Le service présente, en juin 1995, un report de nouveau négatif de plus de 32,3 milliards de francs, illustrant à la fois un lent apurement de la dette cantonnée mais aussi les limites toutes relatives de la démarche mise en oeuvre, faute d'initiatives fortes en matière de restructuration de la dette.
La dette obligataire restant à la charge de la SNCF à la fin de l'année 1996 est-elle de 125 milliards de francs, de 134,2 milliards de francs ou de 144 milliards de francs ?
Quel périmètre doit-on, dans les faits, fixer à la dette transférée au nom de l'établissement public ?

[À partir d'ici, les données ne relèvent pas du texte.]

Lemma eqb_nl c : Ascii.eqb c "010" = (byte_of c =? 10).
Proof.
  destruct (Ascii.eqb_spec c "010") as [->|Hn]; [done|]. symmetry. apply Z.eqb_neq. intros H. apply Hn.
  rewrite <- (ascii_of_byte_of c), H. done.
Qed.
Lemma utf8_2_range a b : utf8_2 a b = true -> 128 <= a /\ 128 <= b /\ rune2 a b <> 10.
Proof. unfold utf8_2, is_cont, rune2. rewrite !andb_true_iff, !Z.leb_le. lia. Qed.
Lemma utf8_3_range a b c : utf8_3 a b c = true -> 128 <= a /\ 128 <= b /\ 128 <= c /\ rune3 a b c <> 10.
Proof. unfold utf8_3, is_cont, rune3. rewrite !andb_true_iff, !orb_true_iff, !andb_true_iff, !Z.leb_le, !Z.eqb_eq. lia. Qed.
Lemma utf8_4_range a b c d : utf8_4 a b c d = true -> 128 <= a /\ 128 <= b /\ 128 <= c /\ 128 <= d /\ rune4 a b c d <> 10.
Proof. unfold utf8_4, is_cont, rune4. rewrite !andb_true_iff, !orb_true_iff, !andb_true_iff, !Z.leb_le, !Z.eqb_eq. lia. Qed.
Lemma newlines_cons x rs : countNewlines (x :: rs) = (if 10 =? x then 1 else 0) + countNewlines rs.
Proof. unfold countNewlines. cbn [List.filter]. destruct (10 =? x); [|done]. simpl length. lia. Qed.
Lemma count_other x rs : x <> 10 -> countNewlines (x :: rs) = countNewlines rs.
Proof. intros H. rewrite newlines_cons. by rewrite (proj2 (Z.eqb_neq _ _)). Qed.
Lemma byte_other c r : 128 <= byte_of c -> count_byte "010" (String c r) = count_byte "010" r.
Proof. intros H. cbn [count_byte]. rewrite eqb_nl. by rewrite (proj2 (Z.eqb_neq _ _)) by lia. Qed.
Lemma count_byte_runes s : count_byte "010" s = countNewlines (runes s).
Proof.
  remember (String.length s) as n eqn:Hn. revert s Hn. induction n as [n IH] using lt_wf_ind. intros s ->.
  assert (IHs : forall t, (String.length t < String.length s)%nat -> count_byte "010" t = countNewlines (runes t)) by (intros; by eapply IH).
  clear IH. destruct s as [|c0 s1]; [done|]. rewrite runes_eq. cbv zeta. pose proof (IHs s1 ltac:(simpl; lia)) as H1.
  destruct (Z.ltb_spec (byte_of c0) 128) as [H0|H0].
  { rewrite newlines_cons, <- H1. cbn [count_byte]. by rewrite eqb_nl, (Z.eqb_sym 10). }
  rewrite (byte_other c0) by done. assert (He : count_byte "010" s1 = countNewlines (rune_error :: runes s1)) by (by rewrite count_other).
  destruct s1 as [|c1 s2]; [done|]. destruct (utf8_2 _ _) eqn:E2.
  { apply utf8_2_range in E2 as (_ & Hb & Hr). rewrite (byte_other c1), count_other by done. apply IHs. simpl; lia. }
  destruct s2 as [|c2 s3]; [done|]. destruct (utf8_3 _ _ _) eqn:E3.
  { apply utf8_3_range in E3 as (_ & Hb & Hc & Hr). rewrite (byte_other c1), (byte_other c2), count_other by done. apply IHs. simpl; lia. }
  destruct s3 as [|c3 s4]; [done|]. destruct (utf8_4 _ _ _ _) eqn:E4; [|done].
  apply utf8_4_range in E4 as (_ & Hb & Hc & Hd & Hr). rewrite (byte_other c1), (byte_other c2), (byte_other c3), count_other by done. apply IHs. simpl; lia.
Qed.
Lemma count_app a b : countNewlines (a ++ b) = countNewlines a + countNewlines b.
Proof. unfold countNewlines. rewrite List.filter_app, length_app. lia. Qed.
(** The analyzer bounded the command. *)
Definition bounded (report : Report) : Prop :=
  rp_Top report = false /\ rp_Conservative report = false /\
  forall e, e ∈ rp_Effects report -> e_Kind e = KindFSWrite -> e_Mode e = ModeDirect -> e_IsTop e = true -> e_Reversible e = true.
(** What an effect may touch when session roots are set. *)
Definition scoped (ctx : PathCtx) (workDir : string) (lang : Lang) (report : Report) : Prop :=
  SessionRoots ctx <> [] -> forall e abs, touches report e (resolution_base ctx workDir) abs ->
    (e_Kind e = KindFSWrite -> destructive report -> in_place ctx abs) /\
    (e_Mode e = ModeDirect ->
      (e_Kind e = KindFSRead -> in_place ctx abs \/ shellIsRawDeviceTarget abs = true) /\
      (is_write e -> in_place ctx abs \/ system abs lang = true) /\
      (e_Kind e = KindCodeExec \/ e_Kind e = KindProcSpawn -> in_place ctx abs)).
Definition unremarkable (ctx : PathCtx) (workDir : string) (lang : Lang) (report : Report) : Prop :=
  sc_ExfilPairs (rp_Score report) = [] /\ sc_CradleFlows (rp_Score report) = [] /\ sc_IngestFlows (rp_Score report) = [] /\
  bounded report /\
  (forall e, e ∈ rp_Effects report -> e_Kind e <> KindPrivEsc /\ e_Kind e <> KindCredAccess) /\
  (forall e abs, touches report e "" abs -> is_write e -> e_Mode e = ModeDirect -> system abs lang = false) /\
  scoped ctx workDir lang report.

Lemma kind_absent report k : shellHasEffectKind report k = false <-> forall e, e ∈ rp_Effects report -> e_Kind e <> k.
Proof.
  rewrite <- Bool.not_true_iff_false, shellHasEffectKind_iff. naive_solver.
Qed.
Lemma unbounded_write_false report :
  shellHasUnboundedWrite report = false <->
  forall e, e ∈ rp_Effects report -> e_Kind e = KindFSWrite -> e_Mode e = ModeDirect -> e_IsTop e = true -> e_Reversible e = true.
Proof.
  unfold shellHasUnboundedWrite, is_direct. rewrite <- Bool.not_true_iff_false, existsb_elem. split.
  - intros H e He Hk Hm Ht. destruct (e_Reversible e) eqn:Er; [done|]. destruct H. exists e. split; [done|].
    by rewrite !bool_decide_eq_true_2, Ht, Er.
  - intros H (e & He & Hb). rewrite !andb_true_iff, !bool_decide_eq_true, negb_true_iff in Hb. destruct Hb as [[[Hk Hm] Ht] Hr].
    specialize (H e He Hk Hm Ht). congruence.
Qed.
Lemma destructive_iff report :
  shellHasDestructiveClassDE report && negb (sc_Reversible (rp_Score report)) = true <-> destructive report.
Proof.
  unfold shellHasDestructiveClassDE, destructive. rewrite andb_true_iff, negb_true_iff, existsb_elem.
  setoid_rewrite orb_true_iff. by setoid_rewrite String.eqb_eq.
Qed.
Lemma is_write_elem e : e_Kind e ∈ [KindFSWrite; KindFSMeta] <-> is_write e.
Proof. rewrite !elem_of_cons. unfold is_write. split; [intros [?|[?|H]]; [by left|by right|by apply not_elem_of_nil in H]|naive_solver]. Qed.
Lemma all_kinds_elem e : e_Kind e ∈ shellFSAllKinds <-> e_Kind e = KindFSRead \/ is_write e.
Proof.
  unfold shellFSAllKinds. rewrite elem_of_cons, is_write_elem. done.
Qed.
Lemma exec_kinds_elem e : e_Kind e ∈ shellExecKinds <-> e_Kind e = KindCodeExec \/ e_Kind e = KindProcSpawn.
Proof.
  unfold shellExecKinds. rewrite !elem_of_cons. split; [|tauto]. intros [?|[?|H]]; [by left|by right|by apply not_elem_of_nil in H].
Qed.

(** The four conditions that look at paths. *)
Lemma system_write_false report lang :
  nonempty (shellSystemOrDeviceTargets to_lower report lang) = false <->
  forall e abs, touches report e "" abs -> is_write e -> e_Mode e = ModeDirect -> system abs lang = false.
Proof.
  rewrite empty_elem. setoid_rewrite system_targets_elem. setoid_rewrite is_write_elem. split.
  - intros H e abs Ht Hw Hm. apply Bool.not_true_iff_false. intros Hs. apply (H abs). eauto.
  - intros H abs (e & Ht & Hw & Hm & Hs). specialize (H e abs Ht Hw Hm). congruence.
Qed.
Lemma destructive_outside_false ctx workDir report :
  shellHasDestructiveClassDE report && negb (sc_Reversible (rp_Score report)) &&
    nonempty (outside_roots ctx report workDir shellFSWriteKinds false) = false <->
  (SessionRoots ctx <> [] -> forall e abs, touches report e (resolution_base ctx workDir) abs ->
    e_Kind e = KindFSWrite -> destructive report -> in_place ctx abs).
Proof.
  rewrite <- Bool.not_true_iff_false, andb_true_iff, destructive_iff, nonempty_elem. split.
  - intros H Hr e abs Ht Hk Hd. destruct (in_place_dec ctx abs) as [|Hn]; [done|]. destruct H. split; [done|].
    exists (abs, e_Kind e). apply outside_elem. split; [done|]. split; [done|]. exists e. split_and!; [done|done|rewrite Hk; by left|done].
  - intros H [Hd [[abs k] Hin]]. apply outside_elem in Hin as (Hr & Hp & e & Ht & <- & Hk & _). apply Hp, (H Hr e); [done| |done].
    by apply list_elem_of_singleton in Hk.
Qed.
Lemma non_system_targets_elem ctx report workDir lang abs :
  abs ∈ shellOutsideRootDirectNonSystemTargets lstat to_lower ctx report workDir lang <->
  exists k, (abs, k) ∈ outside_roots ctx report workDir shellFSAllKinds true /\
    (if bool_decide (k ∈ [KindFSWrite; KindFSMeta]) then system abs lang = false else shellIsRawDeviceTarget abs = false).
Proof.
  unfold shellOutsideRootDirectNonSystemTargets. rewrite list_elem_of_omap. split.
  - intros ([abs' k] & Hin & H). exists k. destruct (bool_decide (k ∈ [KindFSWrite; KindFSMeta])).
    + destruct (system abs' lang) eqn:E; [done|]. by injection H as ->.
    + destruct (shellIsRawDeviceTarget abs') eqn:E; [done|]. by injection H as ->.
  - intros (k & Hin & H). exists (abs, k). split; [done|]. destruct (bool_decide _); by rewrite H.
Qed.
Lemma scope_false ctx workDir lang report :
  nonempty (shellOutsideRootDirectNonSystemTargets lstat to_lower ctx report workDir lang) = false <->
  (SessionRoots ctx <> [] -> forall e abs, touches report e (resolution_base ctx workDir) abs -> e_Mode e = ModeDirect ->
    (e_Kind e = KindFSRead -> in_place ctx abs \/ shellIsRawDeviceTarget abs = true) /\
    (is_write e -> in_place ctx abs \/ system abs lang = true)).
Proof.
  rewrite empty_elem. setoid_rewrite non_system_targets_elem. split.
  - intros H Hr e abs Ht Hm.
    assert (Hin : ~ in_place ctx abs -> e_Kind e = KindFSRead \/ is_write e -> (abs, e_Kind e) ∈ outside_roots ctx report workDir shellFSAllKinds true).
    { intros Hn Hk. apply outside_elem. split; [done|]. split; [done|]. exists e. split_and!; [done|done|by apply all_kinds_elem|done]. }
    destruct (in_place_dec ctx abs) as [|Hn]; [tauto|]. split.
    + intros Hk. right. apply Bool.not_false_iff_true. intros Hd. apply (H abs). exists (e_Kind e). split; [apply Hin; tauto|]. by rewrite Hk.
    + intros Hw. right. apply Bool.not_false_iff_true. intros Hd. apply (H abs). exists (e_Kind e). split; [apply Hin; tauto|].
      rewrite bool_decide_eq_true_2; [done|by apply is_write_elem].
  - intros H abs (k & Hin & Hs). apply outside_elem in Hin as (Hr & Hp & e & Ht & <- & Hk & Hm). specialize (H Hr e abs Ht (Hm eq_refl)) as [H1 H2].
    apply all_kinds_elem in Hk as [Hk|Hw].
    + rewrite Hk in Hs. change (shellIsRawDeviceTarget abs = false) in Hs. destruct (H1 Hk); [done|congruence].
    + rewrite bool_decide_eq_true_2 in Hs by (by apply is_write_elem). destruct (H2 Hw); [done|congruence].
Qed.
Lemma exec_false ctx workDir report :
  shellOutsideRootExecTargets lstat to_lower ctx report workDir = false <->
  (SessionRoots ctx <> [] -> forall e abs, touches report e (resolution_base ctx workDir) abs -> e_Mode e = ModeDirect ->
    e_Kind e = KindCodeExec \/ e_Kind e = KindProcSpawn -> in_place ctx abs).
Proof.
  unfold shellOutsideRootExecTargets. rewrite negb_false_iff, bool_decide_eq_true, <- nonempty_false, empty_elem. split.
  - intros H Hr e abs Ht Hm Hk. destruct (in_place_dec ctx abs) as [|Hn]; [done|]. destruct (H (abs, e_Kind e)).
    apply outside_elem. split; [done|]. split; [done|]. exists e. split_and!; [done|done|by apply exec_kinds_elem|done].
  - intros H [abs k] Hin. apply outside_elem in Hin as (Hr & Hp & e & Ht & <- & Hk & Hm). apply Hp.
    apply (H Hr e abs Ht (Hm eq_refl)). by apply exec_kinds_elem.
Qed.

Lemma conditions_false ctx workDir lang report :
  Forall (fun p => fst p = false) (conditions ctx workDir lang report) <-> unremarkable ctx workDir lang report.
Proof.
  unfold ShellAnalysis.conditions. cbv zeta. rewrite !Forall_cons, Forall_nil. cbn [fst].
  rewrite system_write_false, destructive_outside_false, scope_false. rewrite orb_false_iff, !andb_false_iff, exec_false, !negb_false_iff, !kind_absent.
  rewrite unbounded_write_false, !nonempty_false, !orb_false_iff.
  unfold unremarkable, bounded, scoped. split.
  - intros (He & Hp & Hs & Hd & Hc & [Hw Hu] & Hi & Hcr & Hsc & Hx & _).
    assert (Hu' : rp_Top report = false /\ rp_Conservative report = false).
    { destruct Hu as [Hu|Hu]; [done|]. by rewrite Hc in Hu. }
    destruct Hu' as [Ht Hcon]. split_and!; [done|done|done|done|done|done| |done|].
    + intros e Hin. split; [by apply Hp|]. destruct Hcr as [Hcr|Hcr]; [by apply Hcr|by rewrite He in Hcr].
    + intros Hr e abs Hto. split; [by apply Hd|]. intros Hm. destruct (Hsc Hr e abs Hto Hm). split_and!; [done|done|].
      destruct Hx as [[Hx|Hx]|Hx]; [by rewrite Ht, Hcon in Hx| |by apply Hx].
      apply Bool.not_false_iff_true in Hx. destruct Hx. by apply unbounded_write_false.
  - intros (He & Hc & Hi & (Ht & Hcon & Hw) & Hk & Hs & Hsc). split_and!; [done|intros e Hin; by apply Hk|done| |done|done|by left|done| | | |done].
    + intros Hr e abs Hto. by apply Hsc.
    + left. intros e Hin. by apply Hk.
    + intros Hr e abs Hto Hm. destruct (Hsc Hr e abs Hto) as [_ H]. by destruct (H Hm) as (? & ? & ?).
    + right. intros Hr e abs Hto Hm. destruct (Hsc Hr e abs Hto) as [_ H]. by destruct (H Hm) as (? & ? & ?).
Qed.

(** ** When the reason is canonical *)

Definition canonical_cause (ctx : PathCtx) (workDir : string) (lang : Lang) (report : Report) : Prop :=
  sc_ExfilPairs (rp_Score report) <> [] \/ sc_CradleFlows (rp_Score report) <> [] \/
  (exists e, e ∈ rp_Effects report /\ e_Kind e = KindPrivEsc) \/
  (exists e abs, touches report e "" abs /\ is_write e /\ e_Mode e = ModeDirect /\ system abs lang = true) \/
  (destructive report /\ SessionRoots ctx <> [] /\
   exists e abs, touches report e (resolution_base ctx workDir) abs /\ e_Kind e = KindFSWrite /\ ~ in_place ctx abs).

S'agit-il de la dette d'infrastructure seule ou de l'ensemble de la dette à long terme de la SNCF, dont le périmètre est différent ?
Posons d'ailleurs une question de fond : quels objectifs fixe-t-on, quant à la dette, au nouvel établissement ?
Si aucune démarche de gestion active de la dette ni aucune opération de grande envergure en matière de restructuration de la dette n'est entreprise, à quoi cela peut-il servir de la transférer ?
Doit-on alors penser que le plus important est non pas de faire croire à la reprise de la dette, mais bien plutôt de cantonner les actifs ?
Dans l'esprit du projet de loi, les données sont claires.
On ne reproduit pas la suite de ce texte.